How to Evaluate an MDR Provider: 7 Questions to Ask Before You Sign
MDR providers are good at the sales process. The demonstrations show clean dashboards, fast response times, and confident analysts explaining how they would handle a ransomware event. What the demonstration does not show is what happens at two in the morning when a junior analyst picks up your alert, cannot reach your on-call contact, and makes a conservative decision to log and escalate rather than contain.
The buying process is designed to build confidence. The right questions break that process down and surface the operational reality of what you are actually buying. Here are seven questions worth asking before you sign anything.
Questions About Analysts and Coverage
1. Who actually monitors my environment, and what is their experience level? Many MDR providers have tiered analyst teams. Junior analysts handle initial triage. Senior analysts handle escalations. Understanding which tier monitors your environment day-to-day, what their qualifications are, and what escalation criteria move an alert to a more experienced analyst tells you more about real service quality than any SLA document. Ask for specifics, not general descriptions of the team.
2. What are your coverage hours and what changes outside them? "24/7 monitoring" can mean different things. It can mean a fully staffed operations centre around the clock. It can mean overnight coverage handled by a reduced team in a different geography. It can mean automated monitoring with on-call analysts who are paged for confirmed incidents. None of these is necessarily unacceptable, but you should know which model you are buying and whether the reduced-staff periods align with your highest-risk windows.
Questions About Detection and Response
3. Show me examples of real detections from clients in my sector. Marketing material describes what the provider can detect in theory. Examples of actual detections show what they find in practice in environments like yours. Ask for anonymised case studies that describe the initial signal, the investigation process, and the response action. A provider who cannot produce these examples, or who produces only high-profile case studies that do not resemble your environment, is telling you something about their detection coverage.

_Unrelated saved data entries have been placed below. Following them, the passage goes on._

(** The run that, after the eight keys of the literal, also visits the
    triplet [.>] it has just made, and so adds the key [.>>]. *)
Lemma init_durations_longer :
  init_durations (add_triplet durations_once ".>").
Proof.
  unfold init_durations.
  apply (init_range_prefix durations_literal literal_keys).
  - compute_done.
  - intros d Hd. split; [apply literal_dom; exact Hd|apply not_elem_of_empty].
  - fold durations_once.
    apply (init_range_visit _ _ _ ".>");
      [apply elem_of_dom; vm_compute; eauto| |apply init_range_done].
    + intros [H|H]%elem_of_union; [apply elem_of_empty in H; exact H|].
      apply elem_of_list_to_set in H. revert H. compute_done.
    + intros d Hd. apply literal_dom in Hd.
      apply elem_of_union_l, elem_of_union_r, elem_of_list_to_set. exact Hd.
Qed.

End LongerRun.
(** A duration of zero in binary64: half a second into an animation of 0
    seconds from 5 over a distance of 10, both easings return 15. *)
Lemma easing_zero_duration_witness :
  PrimFloat.ltb 0%float 0.5%float = true
  /\ calculateEaseIn 0.5%float 0%float 10%float 5%float = 15%float
  /\ calculateEaseOut 0.5%float 0%float 10%float 5%float = 15%float.
Proof.
  assert (G : num_gt 0.5%float (num_of_Z 0) = true)
    by (vm_compute; reflexivity).
  split; [exact G | ].
  destruct (@easing_zero_duration float _ _ 0.5%float 10%float 5%float G)
    as (A & B & _).
  split.
  - etransitivity; [exact A | vm_compute; reflexivity].
  - etransitivity; [exact B | vm_compute; reflexivity].
Defined.

(** The claim of C6 fails in binary64.  With a negative duration the
    percentage is not clamped and the easings do not return
    start + distance = 15; with the duration -0 the quotient is -Infinity
    and the results are infinite; with a duration of 0 and no elapsed time
    the results are [NaN]. *)
Lemma easing_nonpositive_duration_counterexample :
  calculateEaseOut 1%float (-1)%float 10%float 5%float = (-25)%float
  /\ calculateEaseIn 1%float (-2)%float 10%float 5%float = 7.5%float
  /\ calculateEaseOut 0.5%float (-0)%float 10%float 5%float = neg_infinity
  /\ calculateEaseIn 0.5%float (-0)%float 10%float 5%float = infinity
  /\ PrimFloat.is_nan (calculateEaseOut 0%float 0%float 10%float 5%float)
     = true
  /\ PrimFloat.is_nan (calculateEaseIn 0%float 0%float 10%float 5%float)
     = true.
Proof. repeat split. Qed.

Lemma easing_boundary_values_witness :
  Q2Qc 0 < Q2Qc 2
  /\ calculateEaseOut (Fin (Q2Qc 0)) (Fin (Q2Qc 2)) (Fin (Q2Qc 100))
                      (Fin (Q2Qc 50)) = Fin (Q2Qc 50)
  /\ calculateEaseOut (Fin (Q2Qc 2)) (Fin (Q2Qc 2)) (Fin (Q2Qc 100))
                      (Fin (Q2Qc 50)) = Fin (Q2Qc 50 + Q2Qc 100)
  /\ calculateEaseIn (Fin (Q2Qc 0)) (Fin (Q2Qc 2)) (Fin (Q2Qc 100))
                     (Fin (Q2Qc 50)) = Fin (Q2Qc 50)
  /\ calculateEaseIn (Fin (Q2Qc 2)) (Fin (Q2Qc 2)) (Fin (Q2Qc 100))
                     (Fin (Q2Qc 50)) = Fin (Q2Qc 50 + Q2Qc 100).
Proof.
  split; [reflexivity | ].
  exact (@easing_boundary_values (Q2Qc 50) (Q2Qc 100) (Q2Qc 2) eq_refl).
Defined.
Lemma length_setCell b r c p : length (setCell b r c p) = length b.
Proof. unfold setCell. destruct (isValidPosition r c); [apply length_insert | done]. Qed.

Lemma cell_setCell b r c p r' c' :
  length b = 64%nat ->
  cell (setCell b r c p) r' c' =
    if isValidPosition r c && (r =? r') && (c =? c') then p else cell b r' c'.
Proof.
  intros Hlen. unfold cell, setCell.
  destruct (isValidPosition r c) eqn:Hv; simpl; [| done].
  destruct (Z.eqb_spec r r') as [->|Hr]; simpl.
  - destruct (Z.eqb_spec c c') as [->|Hc]; simpl.
    + rewrite Hv. rewrite list_lookup_insert_eq; [done|].
      apply valid_bounds in Hv. unfold idx. lia.
    + destruct (isValidPosition r' c') eqn:Hv'; [| done].
      rewrite list_lookup_insert_ne; [done|].
      apply valid_bounds in Hv, Hv'. unfold idx. lia.
  - destruct (isValidPosition r' c') eqn:Hv'; [| done].
    rewrite list_lookup_insert_ne; [done|].
    apply valid_bounds in Hv, Hv'. unfold idx. lia.
Qed.

Lemma board_ext (b1 b2 : Board) :
  length b1 = 64%nat -> length b2 = 64%nat ->
  (forall r c, isValidPosition r c = true -> cell b1 r c = cell b2 r c) ->
  b1 = b2.
Proof.
  intros H1 H2 Hc. apply list_eq. intros i.
  destruct (decide (i < 64)%nat) as [Hi|Hi].
  - specialize (Hc (Z.of_nat i / 8) (Z.of_nat i mod 8)).
    assert (Hv : isValidPosition (Z.of_nat i / 8) (Z.of_nat i mod 8) = true).
    { apply valid_bounds. split.
      - split; [apply Z.div_pos; lia | apply Z.div_lt_upper_bound; lia].
      - apply Z.mod_pos_bound. lia. }
    specialize (Hc Hv). unfold cell in Hc. rewrite Hv in Hc.
    assert (Hidx : idx (Z.of_nat i / 8) (Z.of_nat i mod 8) = i).
    { unfold idx. rewrite <- Z.div_mod by lia. lia. }
    rewrite Hidx in Hc.
    destruct (lookup_lt_is_Some_2 b1 i) as [x1 Hx1]; [lia|].
    destruct (lookup_lt_is_Some_2 b2 i) as [x2 Hx2]; [lia|].
    rewrite Hx1, Hx2 in *. simpl in Hc. congruence.
  - rewrite !lookup_ge_None_2 by lia. done.
Qed.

4. What response actions can you take without asking us first, and what requires our approval? Response authority is one of the most important and least discussed aspects of MDR contracts. If the provider must get your approval before taking any containment action, response time depends on your on-call contact answering their phone. If the provider can act without approval for defined categories of threat, you need to know exactly what those categories are. Understand the pre-authorisation model before you sign, not after the first incident.
Questions About SLAs and Measurement
5. How is your mean time to respond measured, and does that include investigation time? Response time metrics in MDR are rarely standardised. Some providers measure from alert trigger to first analyst acknowledgement. Some measure from confirmed threat to notification. Some measure from notification to containment action. A 15-minute MTTR that ends at "we sent you an email" is different from a 15-minute MTTR that ends at "we isolated the affected endpoint." Get the precise definition in writing and compare it against what you need.
6. What happens to alerts that do not meet your threshold for escalation? No MDR provider escalates every alert. They triage, and lower-confidence or lower-severity signals get logged rather than acted on. Understanding what the provider does with these signals, whether they are reviewed periodically, whether they are available for your own investigation, and whether the provider has visibility over them when investigating a later incident, matters for understanding the actual detection programme you are buying.
Questions About Fit and Transition
7. How do you tune detections to my environment, and what does that process look like in the first 90 days? Default detection rules produce default false positive rates. An MDR provider who does not tune to your environment will generate noise that erodes confidence in the service and eventually leads to alert fatigue on both sides. Ask for a specific description of the onboarding and tuning process: what information they need from you, what the expected false positive rate looks like initially and at steady state, and who is responsible for the tuning work. The answer will reveal whether tuning is a genuine operational commitment or a polite mention in the proposal.